Ex Machina: Ring Out the Old
Brian K. Vaughan (w), Tony Harris & John Paul Leon (p), Jim Clark & Tony Harris (i), JD Mettler (c). Wildstorm Productions.
Scalped: The Gnawing
Jason Aaron (w), R.M. Guéra (a), Giulia Brusco with Trish Mulvihill (c). Vertigo.
What a great month, new volumes of TWO of my favourite series. I’m sorry to say that I can’t possibly choose between them and instead opt to make a couple of hearty recommendations. My love from Brian K. Vaughan’s work is well documented, but I’m astonished to learn that there are some fans of Y: The Last Man or Runaways who haven’t given Ex Machina a try. The thing is, while I have a deep love of Y, Ex Machina is a more polished work. It’s a story filled with some great sci-fi ideas, awesome superhero action and fascinating (honestly) political debate. This volume, in particular, features some jaw-dropping revelations about the main character’s origins. Tony Harris is at the top of his game here, the flashbacks with Pherson are especially engaging. On top of all of this (as if that isn’t enough) there’s a great one-off issue about Brian K. Vaughan and Tony Harris interviewing for a position to create a comic about the main character. It’s a great chapter.
Scalped is a book that caught me by surprise. I’ve never been that into the crime books. I get the appeal but they’re rarely my favourites. Well, here’s the exception. Scalped is without a doubt one of my favourite comics being published. As if that weren’t enough, The Gnawing blows the doors off of this series to reach a new high for this already fantastic series. Things keep getting worse for the characters and it makes for amazing reading. I can’t say enough good things about this comic. Volume 1 was good, volume 2 was better. By volume 3 I was clamouring for more. We’re on volume 6 now and my love just keeps growing.

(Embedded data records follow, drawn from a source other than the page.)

Lemma mod_pow_page x k : 12 <= k -> x mod 2 ^ k / 2 ^ 12 = (x / 2 ^ 12) mod 2 ^ (k - 12) /\ (x mod 2 ^ k) mod 2 ^ 12 = x mod 2 ^ 12.
Proof.
  intros Hk. pose proof (Z.pow_pos_nonneg 2 (k - 12)).
  replace (2 ^ k) with (2 ^ 12 * 2 ^ (k - 12)) by (rewrite <-Z.pow_add_r by lia; f_equal; lia).
  rewrite Z.rem_mul_r by lia. rewrite (Z.mul_comm (2 ^ 12)), Z.div_add, Z.mod_add, Z.mod_mod by lia.
  split; [|done]. rewrite Z.div_small; [done|]. apply Z.mod_pos_bound. lia.
Qed.

Lemma leaf_frame_page raw level frame k :
  1 <= level -> leaf_page raw level = Some (frame, k) -> frame mod 2 ^ 12 = 0.
Proof.
  intros Hl Hp. pose proof (leaf_page_size raw level frame k Hl Hp) as Hk. revert Hp. unfold leaf_page.
  destruct (_ =? 7); [|intros [= <- <-]; apply phys_address_page].
  destruct (_ <? _); [done|]. intros [= <- ->].
  replace (2 ^ k) with (2 ^ (k - 12) * 2 ^ 12) at 2 by (rewrite <-Z.pow_add_r by lia; f_equal; lia).
  rewrite Z.mul_assoc. apply Z.mod_mul. lia.
Qed.
(* ===== verification/VirtioQueueSpec.v ===== *)
(** Fetching from virtio queues whose memory the guest writes as it likes: the
    work fetched is the descriptor chain in memory, its length is bounded, and
    nothing panics. *)

From stdpp Require Import gmap.
From S2P Require Import Prelude GuestMem VirtioQueue.

Implicit Type m : GuestMemory.
Implicit Type c : QueueCoreGetWork.

(** * Reasoning about operations *)

(** The operation returns, and [Q] holds of what it returns and leaves. *)
Definition wp {S A} (p : QM S A) (Q : GuestMemory * S -> QueueError + A -> Prop) (st : GuestMemory * S) : Prop :=
  match p st with Ok (st', r) => Q st' r | _ => False end.

Section Wp.

Context {S : Type}.

Lemma wp_bind {A B} (p : QM S A) (k : A -> QM S B) Q st :
  wp p (fun st' r => match r with inl e => Q st' (inl e) | inr a => wp (k a) Q st' end) st -> wp (qbind p k) Q st.
Proof.
  unfold wp, qbind. destruct (p st) as [[st' [e|a]]| |]; cbn; [done| |done|done]. done.
Qed.

Lemma wp_mono {A} (p : QM S A) (Q Q' : GuestMemory * S -> QueueError + A -> Prop) st :
  wp p Q st -> (forall st' r, Q st' r -> Q' st' r) -> wp p Q' st.
Proof. unfold wp. destruct (p st) as [[st' r]| |]; auto. Qed.

Lemma wp_ret {A} (a : A) (Q : GuestMemory * S -> QueueError + A -> Prop) st : Q st (inr a) -> wp (qret a) Q st.
Proof. done. Qed.

Lemma wp_get Q (st : GuestMemory * S) : Q st (inr st.2) -> wp qget Q st.
Proof. done. Qed.

Lemma wp_modify f Q (st : GuestMemory * S) : Q (st.1, f st.2) (inr tt) -> wp (qmodify f) Q st.
Proof. done. Qed.

Lemma wp_read {A} (f : GuestMemory -> option A) Q (st : GuestMemory * S) :
  match f st.1 with Some a => Q st (inr a) | None => Q st (inl MemoryError) end -> wp (qread f) Q st.
Proof. unfold wp, qread. by destruct (f st.1). Qed.

Lemma wp_write f Q (st : GuestMemory * S) :
  match f st.1 with Some m => Q (m, st.2) (inr tt) | None => Q st (inl MemoryError) end -> wp (qwrite f) Q st.
Proof. unfold wp, qwrite. by destruct (f st.1). Qed.

Lemma wp_lift {A} (r : res void A) a (Q : GuestMemory * S -> QueueError + A -> Prop) st :
  r = Ok a -> Q st (inr a) -> wp (qlift r) Q st.
Proof. unfold wp, qlift. by intros ->. Qed.

Lemma wp_try {A} (f : GuestMemory -> res QueueError A) Q (st : GuestMemory * S) :
  match f st.1 with Ok a => Q st (inr a) | Err e => Q st (inl e) | Panic => False end -> wp (qtry f) Q st.
Proof. unfold wp, qtry. by destruct (f st.1). Qed.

Two trades from two amazing series I hope you’re all reading. It’s been a good month.
DC Universe: Legacies #1
Len Wein (w), Scott Kolins, Andy Kubert, Joe Kubert, J.G. Jones (a), Mike Atiyeh, Brad Anderson, Alex Sinclair (c). DC Comics.
I assume this is supposed to be the start of the latest series detailing what is the “official” continuity for DC after the previous universe altering “Final” crisis story — but what it feels like is a love letter to the Golden Age of comics.
Have you gotten your hands on any reprints of Golden Age books? Like the origin of Superman, Batman, or, if you’re feeling into something a little silly sounding, the Whizzer? They were gloriously simple adventures where some guy launches himself into the midst of some gangster stereotypes, all of whom were refreshingly bad while the protagonist was irrefutably good. It was basically the representation of the only kind of world where costumed do-gooders could possibly exist outside of the realistic kind of motivations you find in Watchmen or any of its derivatives (i.e. all of comicdom since then).
That’s probably another reason why the narrative focus for this book comes from the eyes of a boy watching these larger than life superheroes in action — because of course this book is written today, in a world where we no longer disregard the more realistic motivations for the superhero, the only way to recreate the kind of pedestal narration that Golden Age books were known for (like saying a guy is the avenger of the night, or a paragon of justice) is to see that world through the eyes of a boy. Just as the original comic books were seen by boys all over the world.
Ah, I’m just blown away with how they’ve decided to tell this story. Even as they’ve used a boy as the narrator to resume the unthinking hero worship you would have found from the Golden Age audience and narrators, they acknowledge the shades of grey in the world by having this boy be something of a criminal. It makes perfect sense: how else is this kid going to keep running into superhero types? Not only that, but during the Great Depression its no surprise that a lot of people compromised their morals to make a living- this kid is trying to survive in a tough world!
They’ve managed to marry the “sense of purpose” of the Golden Age with the underlining complexities of the modern age in this comic. Yes, I’m pretty impressed.
Scalped: The Gnawing
Jason Aaron (w), R.M. Guéra (a), Giulia Brusco with Trish Mulvihill (c), Vertigo Publishing
I’m going to have to echo Owen by giving the nod to Scalped this month (I also read Ex Machina but Scalped wins. Close call though). I started picking up this series in trade earlier this year after borrowing the first volume from a friend. I liked the first one and thought I’d get the second one myself. If I didn’t like it I could always return it. But I found that with every page turn Scalped gets better. If you’ve only read the first trade, go back. Go back now because it seriously gets better with every single page turn.
I ignored my 93-year-old grandmother during a visit to read this book. I mean, she only wanted a scotch and soda, but, like, I really should have got off my lazy ass to get that drink. But, you see, Bad Horse was in trouble. Shit got crazy this month. Off the radar, “oh crap, I did not see that coming” events every few pages.
And every development comes from the severely damaged people in a severely damaged place. It’s great comics on every single level, and Red Crow is fast becoming one of my all-time favourite fictional characters. In any medium. Ever. Read it now.